Segment Open

(* ===== verification/Sample.v ===== *)
(** Concrete kernel states, in the concrete environment of Env.v, on which the
    witnesses of the other files run the definitions. *)
From S2P Require Import Prelude Env Kernel Thread.
Export Concrete.

#[local] Existing Instances concrete_env concrete_env_laws.

(** A thread with the given status and priority. *)
Definition sample_thread (id : Z) (st : thread_status) (p : Z) : thread :=
  Thread 0 id st "sample" 4096 p p p None 0 0 THREAD_MAGIC None.

(** A kernel in which thread 1 runs, with the given threads and lists.  Thread 9
    is the idle thread; interrupts are off. *)
Definition sample_state (mlfqs : bool) (ts : list (tptr * thread))
    (ls : list (list_ptr * list elem_ptr)) : kstate :=
  KSt (list_to_map ls : lview) (IView INTR_OFF false false)
    (PagePool 20 40 (list_to_set ts.*1))
    (list_to_map ts) ∅ ∅ 1%positive (Some 9%positive) (Some 1%positive)
    0 0 0 0 mlfqs 0 10 0 0.

(** The feedback queues, with the given contents. *)
Definition sample_queues (Q : Z → list tptr) : list (list_ptr * list elem_ptr) :=
  (λ i, (mlfqs_list i, elems (Q i))) <$> priorities.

Segment Closed

**Activity:** Retype exactly the span of lines from the one with "(** A thread" through the one with "(** A kernel"; include both ends and omit the rest of the material.

**Task output:**
(** A thread with the given status and priority. *)
Definition sample_thread (id : Z) (st : thread_status) (p : Z) : thread :=
  Thread 0 id st "sample" 4096 p p p None 0 0 THREAD_MAGIC None.

(** A kernel in which thread 1 runs, with the given threads and lists.  Thread 9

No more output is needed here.